Records from a collection
──────────────────────────────

(** Under any semantics whose answers are possible, an execution of a conforming
    program ends in a state satisfying the postcondition. *)
Lemma conforms_exec {E S W} (P : protocol E S) `{!Sem E W} (G : S -> W -> Prop) :
  (forall s X (e : E X) w x w', G s w -> allowed P s e -> sem e w x w' ->
     possible P s e x /\ G (next P s e x) w') ->
  forall A (p : prog E A) s w a w' Q,
    conforms P s p Q -> G s w -> exec p w a w' -> exists s', Q s' a /\ G s' w'.
Proof.
  intros HG A p. induction p as [b|X e k IH]; cbn; intros s w a w' Q Hc Hs.
  - intros [-> ->]. eauto.
  - intros (x & w1 & Hsem & Hex). destruct Hc as [Hal Hk].
    destruct (HG _ _ _ _ _ _ Hs Hal Hsem) as [Hp HG']. eauto.
Qed.

(** The same for a deterministic implementation, without a global invariant. *)
Lemma conforms_run {E S W} (P : protocol E S) `{!Handler E W} :
  (forall s X (e : E X) w, allowed P s e -> possible P s e (handle e w).1) ->
  forall A (p : prog E A) s w Q, conforms P s p Q -> exists s', Q s' (run p w).1.
Proof.
  intros HP A p. induction p as [a|X e k IH]; cbn; intros s w Q Hc; [by exists s|].
  destruct Hc as [Hal Hk]. pose proof (HP s X e w Hal) as Hx. destruct (handle e w) as [x w1]. eauto.
Qed.

(** Executable scheduling of a pool under a deterministic implementation: run the
    next call of the program each index names. *)
Section schedule.
Context {E : Type -> Type} {W : Type} (H : Handler E W).

Fixpoint run_schedule {A} (sched : list nat) (ts : list (prog E A)) (w : W)
    : list (prog E A) * W :=
  match sched with
  | [] => (ts, w)
  | i :: sched' =>
      match ts !! i with
      | Some (Vis e k) =>
          let '(x, w') := handle e w in run_schedule sched' (<[i := k x]> ts) w'
      | _ => run_schedule sched' ts w
      end
  end.
(* ===== verification/GoStrings.v ===== *)
(** GoStrings: the functions of Go's [strings], [strconv] and [fmt] packages the
    repository uses, on byte strings.

    A Go string is a byte sequence, kept as a [string] of 8-bit characters and
    processed as the list of its bytes.  [TrimSpace] is exact on every byte string
    (the multi-byte Unicode spaces included).  [ToUpper] and [ToLower] are the byte
    maps Go uses on ASCII strings; their Unicode tables, for strings with a byte
    above 127, are the class [CaseTables], left abstract; so is the quoting of such
    strings by [%q]. *)
From Stdlib Require Export Ascii.
From S2P Require Import Prelude.

Definition bytes : Type := list ascii.
Definition to_bytes (s : string) : bytes := String.list_ascii_of_string s.
Definition of_bytes (l : bytes) : string := String.string_of_list_ascii l.

Lemma to_of_bytes l : to_bytes (of_bytes l) = l.
Proof. apply String.list_ascii_of_string_of_list_ascii. Qed.

Lemma of_to_bytes s : of_bytes (to_bytes s) = s.
Proof. apply String.string_of_list_ascii_of_string. Qed.

(** [len(s)]: the number of bytes. *)
Definition len (s : string) : Z := Z.of_nat (String.length s).

Definition byte_of (c : ascii) : Z := Z.of_N (N_of_ascii c).
Definition chr (z : Z) : ascii := ascii_of_N (Z.to_N z).

Definition is_ascii (s : string) : Prop := Forall (fun c => byte_of c < 128) (to_bytes s).

#[export] Instance is_ascii_dec s : Decision (is_ascii s).
Proof. unfold is_ascii. apply _. Defined.

(** ** strings.TrimSpace *)

(** The one-byte spaces: TAB, LF, VT, FF, CR and SPACE. *)
Definition space1 (c : ascii) : bool :=
  let b := byte_of c in ((9 <=? b) && (b <=? 13)) || (b =? 32).

(** U+0085 and U+00A0. *)
Definition space2 (c d : ascii) : bool :=
  (byte_of c =? 0xC2) && ((byte_of d =? 0x85) || (byte_of d =? 0xA0)).

(** U+1680, U+2000..U+200A, U+2028, U+2029, U+202F, U+205F, U+3000. *)
Definition space3 (c d e : ascii) : bool :=
  let x := byte_of c in let y := byte_of d in let z := byte_of e in
  ((x =? 0xE1) && (y =? 0x9A) && (z =? 0x80))
  || ((x =? 0xE2) && (y =? 0x80)
      && (((0x80 <=? z) && (z <=? 0x8A)) || (z =? 0xA8) || (z =? 0xA9) || (z =? 0xAF)))
  || ((x =? 0xE2) && (y =? 0x81) && (z =? 0x9F))
  || ((x =? 0xE3) && (y =? 0x80) && (z =? 0x80)).

Fixpoint trim_left (l : bytes) : bytes :=
  match l with
  | [] => []
  | c :: r =>
      if space1 c then trim_left r else
      match r with
      | [] => l
      | d :: r2 =>
          if space2 c d then trim_left r2 else
          match r2 with
          | [] => l
          | e :: r3 => if space3 c d e then trim_left r3 else l
          end
      end
  end.

(** The same from the right end, on the reversed bytes. *)
Fixpoint trim_left_rev (l : bytes) : bytes :=
  match l with
  | [] => []
  | c :: r =>
      if space1 c then trim_left_rev r else
      match r with
      | [] => l
      | d :: r2 =>
          if space2 d c then trim_left_rev r2 else
          match r2 with
          | [] => l
          | e :: r3 => if space3 e d c then trim_left_rev r3 else l
          end
      end
  end.

Definition trim_bytes (l : bytes) : bytes := reverse (trim_left_rev (reverse (trim_left l))).
Definition TrimSpace (s : string) : string := of_bytes (trim_bytes (to_bytes s)).

(** ** Case mapping *)
Definition upper_byte (c : ascii) : ascii :=
  let b := byte_of c in if (97 <=? b) && (b <=? 122) then chr (b - 32) else c.
Definition lower_byte (c : ascii) : ascii :=
  let b := byte_of c in if (65 <=? b) && (b <=? 90) then chr (b + 32) else c.

(** The results of [strings.ToUpper] and [strings.ToLower] on non-ASCII strings. *)
Class CaseTables := {
  unicode_upper : string -> string;
  unicode_lower : string -> string;
  unicode_quote : string -> string;
}.

(** Tables that map nothing, for the examples. *)
Definition no_tables : CaseTables :=
  {| unicode_upper s := s; unicode_lower s := s; unicode_quote s := s |}.

Definition ToUpper `{CaseTables} (s : string) : string :=
  if decide (is_ascii s) then of_bytes (upper_byte <$> to_bytes s) else unicode_upper s.
Definition ToLower `{CaseTables} (s : string) : string :=
  if decide (is_ascii s) then of_bytes (lower_byte <$> to_bytes s) else unicode_lower s.

(** [strconv.Quote], the [%q] verb: escapes, then hexadecimal for the other
    unprintable bytes. *)
Definition quote_chr : ascii := chr 34.
Definition backslash_chr : ascii := chr 92.
Definition hex_chr (d : Z) : ascii := if d <? 10 then chr (48 + d) else chr (87 + d).

Definition quote_byte (c : ascii) : bytes :=
  let b := byte_of c in
  let esc (l : ascii) := [backslash_chr; l] in
  if b =? 34 then esc quote_chr
  else if b =? 92 then esc backslash_chr
  else if b =? 7 then esc "a"%char
  else if b =? 8 then esc "b"%char
  else if b =? 12 then esc "f"%char
  else if b =? 10 then esc "n"%char
  else if b =? 13 then esc "r"%char
  else if b =? 9 then esc "t"%char
  else if b =? 11 then esc "v"%char
  else if (b <? 32) || (b =? 127) then [backslash_chr; "x"%char; hex_chr (b / 16); hex_chr (b mod 16)]
  else [c].

Definition Quote `{CaseTables} (s : string) : string :=
  if decide (is_ascii s)
  then of_bytes (quote_chr :: (c ← to_bytes s; quote_byte c) ++ [quote_chr])
  else unicode_quote s.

──────────────────────────────

• Work required:
For each line above that contains the word "spaces", copy that line.

• Completed task:
    (the multi-byte Unicode spaces included).  [ToUpper] and [ToLower] are the byte
(** The one-byte spaces: TAB, LF, VT, FF, CR and SPACE. *)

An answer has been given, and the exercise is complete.